Jerzy Friediger, szef Okręgowej Izby Lekarskiej w Krakowie: - W czasach, kiedy ja studiowałem, to śpiewaliśmy taką piosenkę "Kiedy szliśmy na medycynę, to mówili, że lekarz to pan", również protest song, może trochę bardziej skoczny. Myślę, że każde pokolenie młodych lekarzy grało swój protest song. Zawsze tak było, że wszyscy chcielibyśmy lepiej i więcej, niż to było dla nas dostępne.

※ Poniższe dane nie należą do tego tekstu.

(** *** The host promise is rejected *)

Lemma rejecting_invoked (e : JsVal) (c : Callback) (w : World) :
  closure_of c ≠ Some p → rejecting_state ev p e w → rejecting_state ev p e (invoked c w).
Proof.
  intros Hc (Hj & Hr & Hl & Ho).
  destruct (invoked_fields c w) as (_ & _ & Hre & Hjo & _).
  split; [by rewrite Hjo|]. split; [by rewrite Hre|]. split.
  - intros l Hin. apply Hl. by apply (proj1 (invoked_listeners c w)).
  - rewrite Hjo, invoked_outcomes.
    destruct (closure_of c) as [q|]; [|done].
    destruct Ho as [Ho|[Ho Hex]].
    + left. by apply outcomes_settle_outcome_final.
    + right. split; [|done]. rewrite outcomes_settle_outcome_ne; [done|congruence].
Qed.

Lemma rejecting_run_job (e : JsVal) (w' : World) (j : Job) (rest : list Job) :
  jobs w' = j :: rest →
  rejecting_state ev p e w' →
  rejecting_state ev p e (run_job j (set_jobs (λ _, rest) w')).
Proof.
  intros Hj (Hh & Hr & Hl & Ho).
  rewrite Hj in Hh. apply Forall_cons in Hh as [Hhj Hhr].
  destruct (run_job_fields j (set_jobs (λ _, rest) w')) as (_ & _ & Hre & _).
  split; [|split; [by rewrite Hre|split]].
  - rewrite jobs_run_job. cbn. apply Forall_app. split; [done|].
    destruct j as [[|e'] c q|e' q]; [constructor| |constructor].
    apply Forall_cons. split; [|constructor]. cbn in Hhj |- *. tauto.
  - intros l Hin. apply Hl. by apply listeners_run_job in Hin.
  - assert (Hex : Exists (rejecting p e) (jobs w') →
                  rejecting p e j ∨ Exists (rejecting p e) rest).
    { rewrite Hj. intros [?|?]%Exists_cons; auto. }
    rewrite jobs_run_job, run_job_eq. destruct j as [[|e'] c q|e' q]; cbn.
    + destruct Hhj as [[Hc Hq]|[]].
      rewrite invoked_outcomes. cbn. rewrite app_nil_r.
      destruct Ho as [Ho|[Ho Hx]].
      * left. destruct (closure_of c); [|done]. by apply outcomes_settle_outcome_final.
      * right. split.
        -- destruct (closure_of c) as [x|]; [|done].
           rewrite outcomes_settle_outcome_ne; [done|congruence].
        -- by destruct (Hex Hx) as [[]|?].
    + destruct Ho as [Ho|[Ho Hx]]; [by left|]. right. split; [done|].
      apply Exists_app. destruct (Hex Hx) as [[-> ->]|?]; [|by left].
      right. by left.
    + rewrite app_nil_r. destruct Ho as [Ho|[Ho Hx]].
      * left. by apply outcomes_settle_outcome_final.
      * destruct (decide (q = p)) as [->|Hne].
        -- destruct Hhj as [Hq|[_ ->]]; [done|].
           left. by apply outcomes_settle_outcome_pending.
        -- right. split; [by rewrite outcomes_settle_outcome_ne|].
           destruct (Hex Hx) as [[? _]|?]; [done|done].
Qed.

Lemma rejecting_drain (e : JsVal) (w : World) :
  rejecting_state ev p e w → rejecting_state ev p e (drain w).
Proof. apply (drain_ind (rejecting_state ev p e)). apply rejecting_run_job. Qed.

Lemma rejecting_dispatch_loop (e : JsVal) (snapshot : list Listener) (w : World) :
  (∀ l, l ∈ snapshot → l.1 ≠ ev) →
  rejecting_state ev p e w → rejecting_state ev p e (dispatch_loop snapshot w).
Proof.
  revert w. induction snapshot as [|l rest IH]; intros w Hsnap Hw; cbn; [done|].
  assert (Hrest : ∀ l', l' ∈ rest → l'.1 ≠ ev).
  { intros l' Hl'. apply Hsnap. by right. }
  destruct (decide (l ∈ listeners w)) as [Hl|Hl]; [|by apply IH].
  apply IH; [done|]. apply rejecting_drain.
  apply (rejecting_invoked e l.2 (set_fired (λ f, f ++ [l.2]) w)); [|exact Hw].
  intros Hc. apply (Hsnap l); [left|].
  destruct Hw as (_ & _ & Hiso & _). by apply Hiso.
Qed.

Lemma rejecting_step (e : JsVal) (t : Task) (w : World) :
  t ≠ TDispatch ev → rejecting_state ev p e w → rejecting_state ev p e (step t w).
Proof.
  intros Ht Hw. destruct t as [type|a s|k [v|]|]; cbn; try done.
  - apply rejecting_dispatch_loop; [|done].
    intros l [Hl1 _]%list_elem_of_filter Heq. apply Ht. congruence.
  - unfold settle. destruct (settled w !! a); [done|].
    destruct Hw as (Hh & Hr & Hl & Ho). split; [|split; [|split]]; cbn; try done.
    + apply Forall_app. split; [done|]. apply Forall_forall.
      intros j (r & -> & [_ Hin]%list_elem_of_filter)%list_elem_of_fmap.
      left. destruct (Hr r Hin). destruct s; cbn; tauto.
    + intros r [_ Hin]%list_elem_of_filter. by apply Hr.
    + destruct Ho as [Ho|[Ho Hx]]; [by left|]. right. split; [done|].
      apply Exists_app. by left.
  - by apply rejecting_drain.
Qed.

Lemma rejecting_steps (e : JsVal) (ts : list Task) (w : World) :
  Forall (λ t, t ≠ TDispatch ev) ts →
  rejecting_state ev p e w → rejecting_state ev p e (steps ts w).
Proof.
  intros Hq. revert w. induction Hq as [|t ts Ht _ IH]; intros w Hw; [done|].
  rewrite steps_cons. by apply IH, rejecting_step.
Qed.

Lemma rejecting_done (e : JsVal) (w : World) :
  rejecting_state ev p e w → jobs w = [] → outcomes w !! p = Some (Rejected e).
Proof.
  intros (_ & _ & _ & [Ho|[_ Hx]]) Hj; [done|].
  rewrite Hj in Hx. by apply Exists_nil in Hx.
Qed.

Lemma rejecting_outcome (e : JsVal) (ts : list Task) (w : World) :
  rejecting_state ev p e w → outcome p (run_tasks ts w) = Some (Rejected e).
Proof.
  intros Hw. unfold outcome, run_tasks.
  apply (keeps_final_drain _ p (Rejected e)); [|done].
  apply (keeps_final_steps ts _ p (Rejected e)); [|done].
  apply rejecting_done; [by apply rejecting_drain|apply jobs_drain].
Qed.

Lemma settle_rejected_starts (a : nat) (e : JsVal) (w : World) :
  tracked = Some a → calm w → rejecting_state ev p e (settle a (SRejected e) w).
Proof.
  intros Ha [[H1 H2 H3 H4 H5] Hf]. destruct (H3 a Ha) as [Hsa Hin].
  unfold settle. rewrite Hsa. split; [|split; [|split]]; cbn.
  - apply Forall_app. split.
    + eapply Forall_impl; [exact Hf|]. by left.
    + apply Forall_forall.
      intros j (r & -> & _)%list_elem_of_fmap. cbn.
      destruct (decide (r_reject r = p)); [by right|by left].
  - intros r [Hon Hr]%list_elem_of_filter.
    split; intros Htouch; apply Hon;
      (assert (tracked = Some (r_on r)) as Ht by (apply H5; auto)); congruence.
  - exact H4.
  - right. split; [done|]. apply Exists_app. right. apply Exists_exists.
    exists (JThen (SRejected e) cb p). split; [|done].
    apply (list_elem_of_fmap_2 (λ r, JThen (SRejected e) (r_then r) (r_reject r))
             _ (mkReaction a cb p)).
    by apply list_elem_of_filter.
Qed.

(** *** The listener outlives a rejection *)

(** Only the closure itself takes its listener off, and nothing calls
    the closure but the change event and a fulfilled reaction. *)
Lemma listener_kept_invoked (c : Callback) (w : World) :
  closure_of c ≠ Some p → (ev, cb) ∈ listeners w → (ev, cb) ∈ listeners (invoked c w).
Proof.
  intros Hc Hin. apply (proj2 (invoked_listeners c w)); [done|].
  cbn. intros ->. by apply Hc.
Qed.

Lemma listener_kept_run_job (e : JsVal) (j : Job) (w : World) :
  foreign_job p j ∨ rejecting p e j →
  (ev, cb) ∈ listeners w → (ev, cb) ∈ listeners (run_job j w).
Proof.
  intros Hj Hin. rewrite run_job_eq. destruct j as [[|e'] c q|e' q]; cbn; try done.
  - destruct Hj as [[Hc _]|[]]. by apply listener_kept_invoked.
  - by rewrite listeners_settle_outcome.
Qed.

Lemma listener_kept_drain (e : JsVal) (w : World) :
  rejecting_state ev p e w ∧ (ev, cb) ∈ listeners w →
  rejecting_state ev p e (drain w) ∧ (ev, cb) ∈ listeners (drain w).
Proof.
  apply (drain_ind (λ w', rejecting_state ev p e w' ∧ (ev, cb) ∈ listeners w')).
  intros w' j rest Hj [Hw Hin]. split; [by apply rejecting_run_job|].
  apply (listener_kept_run_job e); [|done].
  destruct Hw as (Hh & _). rewrite Hj in Hh. by apply Forall_cons in Hh as [Hhj _].
Qed.

Lemma listener_kept_dispatch_loop (e : JsVal) (snapshot : list Listener) (w : World) :
  (∀ l, l ∈ snapshot → l.1 ≠ ev) →
  rejecting_state ev p e w ∧ (ev, cb) ∈ listeners w →
  rejecting_state ev p e (dispatch_loop snapshot w) ∧
  (ev, cb) ∈ listeners (dispatch_loop snapshot w).
Proof.
  revert w. induction snapshot as [|l rest IH]; intros w Hsnap Hw; cbn; [done|].
  assert (Hrest : ∀ l', l' ∈ rest → l'.1 ≠ ev).
  { intros l' Hl'. apply Hsnap. by right. }
  destruct (decide (l ∈ listeners w)) as [Hl|Hl]; [|by apply IH].
  apply IH; [done|]. apply listener_kept_drain.
  fold (invoked l.2 (set_fired (λ f, f ++ [l.2]) w)).
  assert (Hc : closure_of l.2 ≠ Some p).
  { intros Hc. apply (Hsnap l); [left|].
    destruct Hw as [(_ & _ & Hiso & _) _]. by apply Hiso. }
  destruct Hw as [Hw Hin]. split.
  - by apply (rejecting_invoked e l.2 (set_fired (λ f, f ++ [l.2]) w)).
  - by apply (listener_kept_invoked l.2 (set_fired (λ f, f ++ [l.2]) w)).
Qed.

Lemma listener_kept_step (e : JsVal) (t : Task) (w : World) :
  t ≠ TDispatch ev →
  rejecting_state ev p e w ∧ (ev, cb) ∈ listeners w →
  rejecting_state ev p e (step t w) ∧ (ev, cb) ∈ listeners (step t w).
Proof.
  intros Ht [Hw Hin]. split; [by apply rejecting_step|].
  destruct t as [type|a s|k [v|]|]; cbn; try done.
  - apply (listener_kept_dispatch_loop e); [|done].
    intros l [Hl1 _]%list_elem_of_filter Heq. apply Ht. congruence.
  - unfold settle. by destruct (settled w !! a).
  - by apply (listener_kept_drain e).
Qed.

Lemma listener_kept_steps (e : JsVal) (ts : list Task) (w : World) :
  Forall (λ t, t ≠ TDispatch ev) ts →
  rejecting_state ev p e w ∧ (ev, cb) ∈ listeners w →
  rejecting_state ev p e (steps ts w) ∧ (ev, cb) ∈ listeners (steps ts w).
Proof.
  intros Hq. revert w. induction Hq as [|t ts Ht _ IH]; intros w Hw; [done|].
  rewrite steps_cons. by apply IH, listener_kept_step.
Qed.
Lemma not_an_array_witness :
  hints_from_rbd_diff sample_loads "an object" = Raise TypeError.
Proof.
  apply (not_an_array sample_loads "an object" (extent 0 512 (JBool true))).
  reflexivity.
Defined.

End RbdDiffFacts.

(* --------------------------------------------------------------------- *)
(** ** notify                                                              *)
(* --------------------------------------------------------------------- *)

Module NotifyFacts.
Import PyStr PyStrFacts Notify.

(** X23 (one line in the process list): when neither the process name nor
    the title in place has a line break in it, the title after [notify]
    has none either, whatever the message: its line breaks are set as
    spaces. *)
Theorem title_stays_on_one_line (process_name msg old_msg title : string) :
  contains newline process_name = false ->
  contains newline title = false ->
  contains newline (notify process_name msg old_msg title) = false.
Proof.
  intros Hname Htitle. unfold notify.
  destruct (negb (bool_decide (old_msg = _))); [|exact Htitle].
  destruct (negb (bool_decide (msg = EmptyString))); [|exact Hname].
  rewrite !contains_app, Hname, replace_removes by done.
  reflexivity.
Qed.

Lemma title_stays_on_one_line_witness :
  contains newline
    (notify "benji" ("backup" +:+ String newline "block 7") "" "benji")
  = false.
Proof.
  apply (title_stays_on_one_line "benji"
           ("backup" +:+ String newline "block 7") "" "benji");
    reflexivity.
Defined.

End NotifyFacts.

(* --------------------------------------------------------------------- *)
(** ** PrettyPrint.bytes                                                   *)
(* --------------------------------------------------------------------- *)

Module PrettyPrintFacts.
Import PrettyPrint PrettyPrintSamples.
Local Open Scope Q_scope.






Section BytesFacts.
Variable fmt_3_1f : Q -> string.
Variable fmt_1f : Q -> string.





End BytesFacts.



End PrettyPrintFacts.
(** * DutchTestPrep: the practice and profile hooks

    A shallow embedding of [app/hooks/usePractice.ts], [app/hooks/useProfile.ts],
    the profile screen and the configuration module, with the run-time values
    of the JavaScript engine they manipulate (JSON values, IEEE doubles,
    [toFixed], [parseFloat], truthiness), followed by the properties of the
    queue/prefetch heuristic, the difficulty bookkeeping and the
    request/response handling. *)

From Stdlib Require Import ZArith List String Ascii Bool Lia Floats.
Import ListNotations.
Local Open Scope string_scope.
Local Open Scope nat_scope.
Set Warnings "-register-all".

(** ** Run-time values *)

Module Js.

(** A value as the hooks see it: what [JSON.parse] can produce, plus
    [undefined] (the result of reading a property that is not there).
    Numbers are IEEE binary64.  An object is the list of its own properties,
    each key at most once. *)
Inductive JsValue : Type :=
| JUndefined
| JNull
| JBool (b : bool)
| JNum (x : float)
| JStr (s : string)
| JArr (items : list JsValue)
| JObj (fields : list (string * JsValue)).

(** ToBoolean. *)
Definition truthy (v : JsValue) : bool :=
  match v with
  | JUndefined | JNull => false
  | JBool b => b
  | JNum x => negb (is_zero x || is_nan x)
  | JStr s => negb (String.eqb s "")
  | JArr _ | JObj _ => true
  end.

(** [a || b] *)
Definition or_else (a b : JsValue) : JsValue := if truthy a then a else b.

Definition nullish (v : JsValue) : bool :=
  match v with
  | JUndefined | JNull => true
  | _ => false
  end.

Fixpoint assoc (k : string) (fs : list (string * JsValue)) : JsValue :=
  match fs with
  | [] => JUndefined
  | (k', v) :: rest => if String.eqb k k' then v else assoc k rest
  end.

(** [o.k] on a base that is neither [null] nor [undefined].  None of the
    property names the hooks read is a member of the String, Number, Boolean
    or Array prototypes, so on a primitive or an array the read is
    [undefined]. *)
Definition prop (o : JsValue) (k : string) : JsValue :=
  match o with
  | JObj fs => assoc k fs
  | _ => JUndefined
  end.

(** [o?.k] *)
Definition opt_prop (o : JsValue) (k : string) : JsValue :=
  if nullish o then JUndefined else prop o k.

Definition isArray (v : JsValue) : bool :=
  match v with
  | JArr _ => true
  | _ => false
  end.

(** *** Strings *)

(** WhiteSpace and LineTerminator code points, in the UTF-8 encoding of the
    string: TAB, LF, VT, FF, CR, SP, U+00A0, U+1680, U+2000..U+200A, U+2028,
    U+2029, U+202F, U+205F, U+3000, U+FEFF.  [ws_prefix s] is the number of
    bytes of the white-space character [s] starts with, or 0. *)
Definition ws_prefix (s : string) : nat :=
  match s with
  | String c rest =>
      let n := nat_of_ascii c in
      if ((9 <=? n) && (n <=? 13)) || (n =? 32) then 1
      else match rest with
           | String c1 rest1 =>
               let n1 := nat_of_ascii c1 in
               if (n =? 194) && (n1 =? 160) then 2
               else match rest1 with
                    | String c2 _ =>
                        let n2 := nat_of_ascii c2 in
                        if (n =? 225) && (n1 =? 154) && (n2 =? 128) then 3
                        else if (n =? 226) && (n1 =? 128)
                                && (((128 <=? n2) && (n2 <=? 138))
                                    || (n2 =? 168) || (n2 =? 169) || (n2 =? 175)) then 3
                        else if (n =? 226) && (n1 =? 129) && (n2 =? 159) then 3
                        else if (n =? 227) && (n1 =? 128) && (n2 =? 128) then 3
                        else if (n =? 239) && (n1 =? 187) && (n2 =? 191) then 3
                        else 0
                    | EmptyString => 0
                    end
           | EmptyString => 0
           end
  | EmptyString => 0
  end.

Czy trafia do niego piosenka rezydentów? - Bardzo. Może nie z wszystkimi przekazami się zgadzam, ale uważam też, że nie ma tam wielu rzeczy, o których powinno się mówić czy śpiewać. Kiedyś nie nazywali się "rezydentami", tylko byli to "specjalizujący się" koledzy w szpitalach - wtedy relacja [ze starszymi pracownikami - przyp. red.] była inna. Teraz, już nawet w samym określeniu pojawia się jakiś element "obcy".

Bardzo często się zdarza, że rezydentów traktuje się jako tych, którzy nie za bardzo mają się jak obronić, i zapycha się nimi dziury. Wysyła się ich tam, gdzie mogą nie dać sobie rady. Taka sytuacja nie powinna mieć miejsca. Do tego dochodzi absurd związany z egzaminami specjalizacyjnymi: jeżeli z anestezjologii 92% osób nie zdało, to do natychmiastowego odwołania kwalifikuje się ten, który ten egzamin układał, a egzamin nadaje się do powtórzenia. Podobnych sytuacji jest więcej.

W najbliższym czasie przedstawiciele spotkają się z rządem. Swoje spostrzeżenia przedstawią 8 lutego Ministrowi Zdrowia, Konstantemu Radziwiłłowi, a 15 lutego Ministrowi Nauki i Szkolnictwa Wyższego, Jarosławowi Gowinowi. Do tego tematu będziemy jeszcze wracać.